Le 11 septembre 2018, elle a été victime d’un accident du travail et placée en arrêt de travail jusqu’au 31 août 2019.

Le 2 septembre 2019, au terme de la visite médicale de reprise, elle a été déclarée inapte à son poste.

Le 24 septembre 2019, elle a été licenciée pour inaptitude d’origine professionnelle et impossibilité de reclassement.

Par requête du 24 décembre 2019, la salariée a saisi le conseil de prud’hommes de Dijon aux fins de condamnation de la société P2J à lui verser diverses sommes à titre de dommages-intérêts pour manquement à l’obligation de sécurité, de rappel d’indemnité compensatrice de congés payés, de dommages-intérêts pour retard dans le versement des indemnités de rupture et remise des documents de fin de contrat.

Par jugement du 22 juillet 2021, le conseil de prud’hommes de Dijon s’est déclaré incompétent pour examiner la demande de dommages-intérêts pour manquement à l’obligation de sécurité et a accueilli les demandes à titre de dommages-intérêts pour retard dans le versement des indemnités de rupture et la remise des documents de fin de contrat et à titre de rappel d’indemnité compensatrice de congés payés.

Par déclaration formée le 29 juillet 2021, la société P2J a relevé appel de cette décision.

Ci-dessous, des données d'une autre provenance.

(* ===== verification/ScanCache.v ===== *)
(** * The directory scan cache: [src/shelf/scancache]

    A walk of the shelf asks the cache for the children of each directory and
    reuses the listing of the last walk while the modification time of the
    directory stands ([cache.go]: [NewWalk], [ReadDir], [Install],
    [Abandon]). Paths are keys as lists of segments. [coherent] is what the
    walk relies on, [read_coherent] that a reused listing is then the one the
    directory has. The cache file ([load], [Save]) is not modelled: a cache
    starts with any listings. Duration is left out of [Stats]. *)

From S2P Require Import Prelude Utf8 Strings Json Fs FsSpec Atomic Frame.

Module ScanCache.

(** [type DirChild]; the trees of the model hold no symbolic links, so
    [Symlink] is false in every listing read. *)
Record DirChild := mkDirChild { Name : bytes; IsFile : bool; Symlink : bool }.
Record dirSnapshot := mkSnapshot { ModTime : Z; Children : list DirChild }.
Record Stats := mkStats { Dirs : nat; ReadDirs : nat; ReusedDirs : nat }.

(** [type Cache]; [dirs] is what [Install] leaves. *)
Record Cache := mkCache {
  enabled : bool;
  keepFiles : list bytes;
  dirs : gmap path dirSnapshot;
  lastStats : Stats;
}.

(** [type Walk], with what it reads of its cache. *)
Record Walk := mkWalk {
  wenabled : bool;
  wkeep : list bytes;
  prev : gmap path dirSnapshot;
  next : gmap path dirSnapshot;
  stats : Stats;
}.

(** [func dirChildren] *)
Definition dirChildren (es : list (bytes * node)) (keep : list bytes) : list DirChild :=
  omap (λ e, match e.2 with
             | File _ _ => if decide (e.1 ∈ keep) then Some (mkDirChild e.1 true false) else None
             | Dir => Some (mkDirChild e.1 false false)
             end) es.

(** [fsutil.Settled] *)
Definition RacyWindow : Z := 2 * second.
Definition Settled (modTime readAt : Z) : bool := (modTime <? readAt - RacyWindow)%Z.

(** [func (c *Cache) NewWalk] *)
Definition NewWalk (c : Cache) : Walk :=
  mkWalk (enabled c) (keepFiles c) (if enabled c then dirs c else ∅) ∅ (mkStats 0 0 0).

(** [func (w *Walk) Install] and [Abandon] *)
Definition finish (w : Walk) (complete : bool) (c : Cache) : Cache :=
  mkCache (enabled c) (keepFiles c) (if wenabled w && complete then next w else dirs c) (stats w).
Definition Install (w : Walk) (c : Cache) : Cache := finish w true c.
Definition Abandon (w : Walk) (c : Cache) : Cache := finish w false c.

Definition count_dir (w : Walk) : Walk :=
  mkWalk (wenabled w) (wkeep w) (prev w) (next w)
    (mkStats (Dirs (stats w) + 1) (ReadDirs (stats w)) (ReusedDirs (stats w))).
Definition count_read (w : Walk) : Walk :=
  mkWalk (wenabled w) (wkeep w) (prev w) (next w)
    (mkStats (Dirs (stats w)) (ReadDirs (stats w) + 1) (ReusedDirs (stats w))).
Definition count_reused (w : Walk) : Walk :=
  mkWalk (wenabled w) (wkeep w) (prev w) (next w)
    (mkStats (Dirs (stats w)) (ReadDirs (stats w)) (ReusedDirs (stats w) + 1)).
Definition record (p : path) (s : dirSnapshot) (w : Walk) : Walk :=
  mkWalk (wenabled w) (wkeep w) (prev w) (<[p := s]> (next w)) (stats w).

Section ops.
Context `{Machine}.

(** The listing [ReadDir] reads itself. *)
Definition read_listing (w : Walk) (modTime : Z) (p : path) :
    M world (result error (list DirChild * bool) * Walk) :=
  readAt ← now;
  listed ← try (ReadDir p);
  match listed with
  | Err e => mret (Err e, w)
  | Ok es =>
      let w := count_read w in
      let children := dirChildren es (wkeep w) in
      mret (Ok (children, false),
        if negb (modTime =? zero_time)%Z && Settled modTime readAt
        then record p (mkSnapshot modTime children) w else w)
  end.

(** [func (w *Walk) ReadDir]: the children, whether they are a reused
    listing, and the walk, error or not. *)
Definition WReadDir (w : Walk) (p : path) (parentListingReused : bool) :
    M world (result error (list DirChild * bool) * Walk) :=
  let w := count_dir w in
  if negb (wenabled w) then
    listed ← try (ReadDir p);
    match listed with
    | Err e => mret (Err e, w)
    | Ok es => let w := count_read w in mret (Ok (dirChildren es (wkeep w), false), w)
    end
  else
    info ← try (StatInfo p);
    match info with
    | Err _ => read_listing w zero_time p
    | Ok i =>
        let modTime := i.2.1 in
        match prev w !! p with
        | Some s =>
            if parentListingReused && (ModTime s =? modTime)%Z
            then mret (Ok (Children s, true), count_reused (record p s w))
            else read_listing w modTime p
        | None => read_listing w modTime p
        end
    end.

(** [func ChildIsDir] *)
Definition ChildIsDir (p : path) (child : option DirChild) : M world bool :=
  match child with
  | Some c => if IsFile c then mret false
              else if negb (Symlink c) then mret true
              else n ← Stat p; mret (is_dir n)
  | None => n ← Stat p; mret (is_dir n)
  end.

End ops.

(** ** Coherence *)
Section coherence.
Context `{Machine}.

(** The listings of [m] are those the directories of [t] have, as far as a
    directory that still shows the recorded modification time goes. This is
    what the file system owes the cache: adding, removing or renaming a child
    moves the time, once the racy window has passed. *)
Definition coherent (keep : list bytes) (t : tree) (m : gmap path dirSnapshot) : Prop :=
  ∀ p s k n, m !! p = Some s → t !! p = Some n → (file_info k p n).1 = ModTime s →
    n = Dir ∧ Children s = dirChildren (entries t p) keep.

Lemma ReadDir_entries p w es w' :
  ReadDir p w = (Ok es, w') → wtree w !! p = Some Dir ∧ es = entries (wtree w) p.
Proof.
  unfold ReadDir, read_step. destruct (fault (tick w)); [|done..]. intros [= E _].
  destruct (find_node (wtree w) p) as [[|c z]|] eqn:F; simplify_eq.
  by apply find_node_ok in F as [? _].
Qed.

Lemma wp_ReadDir p (Q : result error (list (bytes * node)) → world → Prop) w :
  (∀ r n, (∀ es, r = Ok es → wtree w !! p = Some Dir ∧ es = entries (wtree w) p) →
    Q r (mkWorld (wtree w) n)) →
  wp (ReadDir p) Q w.
Proof.
  intros HQ. unfold wp. destruct (ReadDir p w) as [r w'] eqn:E. simpl.
  assert (wtree w' = wtree w) as Hw.
  { change w' with (r, w').2. rewrite <-E. unfold ReadDir, read_step.
    by destruct (fault (tick w)). }
  destruct w' as [t' n]. simpl in Hw. subst t'. apply HQ.
  intros es ->. by eapply ReadDir_entries.
Qed.

(** What a walk over the tree [t] has learnt so far. *)
Record sound_walk (t : tree) (w : Walk) : Prop := {
  sw_prev : coherent (wkeep w) t (prev w);
  sw_next : coherent (wkeep w) t (next w);
}.

Definition listing_of (t : tree) (keep : list bytes) (p : path) (r : result error (list DirChild * bool)) : Prop :=
  ∀ children trusted, r = Ok (children, trusted) →
    t !! p = Some Dir ∧ children = dirChildren (entries t p) keep.

Definition read_outcome (t : tree) (w : Walk) (p : path)
    (r : result error (result error (list DirChild * bool) * Walk)) (s' : world) : Prop :=
  ∃ res w', r = Ok (res, w') ∧ wtree s' = t ∧ sound_walk t w' ∧
    wkeep w' = wkeep w ∧ wenabled w' = wenabled w ∧ listing_of t (wkeep w) p res.

Lemma coherent_record keep t m p s :
  coherent keep t m → t !! p = Some Dir → Children s = dirChildren (entries t p) keep →
  coherent keep t (<[p := s]> m).
Proof.
  intros Hm Hp Hc q s' k n. destruct (decide (q = p)) as [->|Hne].
  - rewrite lookup_insert_eq. intros [= <-]. rewrite Hp. by intros [= <-] _.
  - rewrite lookup_insert_ne by done. by apply Hm.
Qed.

Lemma wp_read_listing w z p s :
  sound_walk (wtree s) w → wp (read_listing w z p) (read_outcome (wtree s) w p) s.
Proof.
  intros [Hp Hn]. apply wp_bind, wp_now. intros readAt k.
  apply wp_bind, wp_try, wp_ReadDir. simpl. intros [es|e] j Hes; apply wp_ret.
  - destruct (Hes es eq_refl) as [Hd ->]. eexists _, _. split; [done|]. split; [done|].
    split; [|split; [by case_match|split; [by case_match|by intros ? ? [= <- <-]]]].
    case_match; split; simpl; try done. by apply coherent_record.
  - eexists _, _. split; [done|]. split; [done|]. by split.
Qed.

Lemma wp_WReadDir w p reused s :
  sound_walk (wtree s) w → wp (WReadDir w p reused) (read_outcome (wtree s) w p) s.
Proof.
  intros [Hp Hn]. unfold WReadDir. cbv zeta.
  assert (sound_walk (wtree s) (count_dir w)) as Hw by done.
  assert (∀ z k, wp (read_listing (count_dir w) z p) (read_outcome (wtree s) w p)
    (mkWorld (wtree s) k)) as Hread.
  { intros z k. exact (wp_read_listing (count_dir w) z p (mkWorld (wtree s) k) Hw). }
  destruct (negb (wenabled (count_dir w))).
  { apply wp_bind, wp_try, wp_ReadDir. intros [es|e] j Hes; apply wp_ret; eexists _, _.
    - destruct (Hes es eq_refl) as [Hd ->]. do 5 (split; [done|]). by intros ? ? [= <- <-].
    - do 5 (split; [done|]). done. }
  apply wp_bind, wp_try, wp_StatInfo. intros [i|e] k Hi _; [|by apply Hread].
  destruct (Hi i eq_refl) as [Hf Hz]. apply find_node_ok in Hf as [Hf _].
  destruct (prev (count_dir w) !! p) as [sn|] eqn:Hsn; [|by apply Hread].
  destruct (reused && _) eqn:Hr; [|by apply Hread].
  apply andb_prop in Hr as [_ Hm%Z.eqb_eq]. apply wp_ret.
  destruct (Hp p sn (tick s) i.1 Hsn Hf) as [Hd Hc]; [by rewrite <-Hz|].
  rewrite Hd in Hf. eexists _, _. split; [done|]. split; [done|].
  split; [|split; [done|split; [done|by intros ? ? [= <- <-]]]].
  split; [done|]. by apply coherent_record.
Qed.

(** a listing the scan cache hands out is the one the directory
    has. Provided the listings of the last walk are coherent with the tree,
    whatever fails, [ReadDir] returns either an error or exactly the children
    an uncached read would, reused or not, and what the walk keeps for the
    next one is coherent again. *)
Theorem ReadDir_sound w p reused s :
  coherent (wkeep w) (wtree s) (prev w) → coherent (wkeep w) (wtree s) (next w) →
  wp (WReadDir w p reused) (λ r s', ∃ res w', r = Ok (res, w') ∧ wtree s' = wtree s ∧
    (∀ children trusted, res = Ok (children, trusted) →
      wtree s !! p = Some Dir ∧ children = dirChildren (entries (wtree s) p) (wkeep w)) ∧
    coherent (wkeep w) (wtree s) (next w')) s.
Proof.
  intros Hp Hn. eapply wp_mono; [by apply wp_WReadDir|].
  intros r s' (res & w' & -> & Ht & [_ Hn'] & Hk & _ & Hl). rewrite Hk in Hn'. eauto 10.
Qed.

Lemma keeps_WReadDir P D w p reused : keeps P D (WReadDir w p reused).
Proof.
  unfold WReadDir, read_listing. frame.
Qed.

Lemma keeps_ChildIsDir P D p child : keeps P D (ChildIsDir p child).
Proof. unfold ChildIsDir. frame. Qed.

End coherence.
#[export] Hint Resolve keeps_WReadDir keeps_ChildIsDir : frame.
End ScanCache.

Aux termes de ses dernières écritures du 15 avril 2022, l’appelante demande de :

– infirmer le jugement déféré sur l’incompétence et le renvoi au pôle social,

– juger que le conseil de prud’hommes est compétent pour statuer sur la demande portant sur la violation de l’obligation de sécurité et l’exécution déloyale du contrat de travail,

– débouter Mme [B] de sa demande de dommages-intérêts pour violation de l’obligation de sécurité et de loyauté,

– infirmer le jugement déféré sur le retard dans le versement des indemnités de rupture et la remise des documents de fin de contrat,

– débouter la salariée de sa demande de dommages-intérêts à ce titre,

subsidiairement,

– limiter le montant alloué à la somme de 200 euros,

– infirmer le jugement déféré sur l’article 700 du code de procédure civile,

– débouter la salariée de sa demande à ce titre,

– débouter Mme [B] de toute demande plus ample ou contraire,

– la condamner à payer à lui payer la somme de 1 000 euros au titre de l’article 700 du code de procédure civile ainsi qu’aux dépens.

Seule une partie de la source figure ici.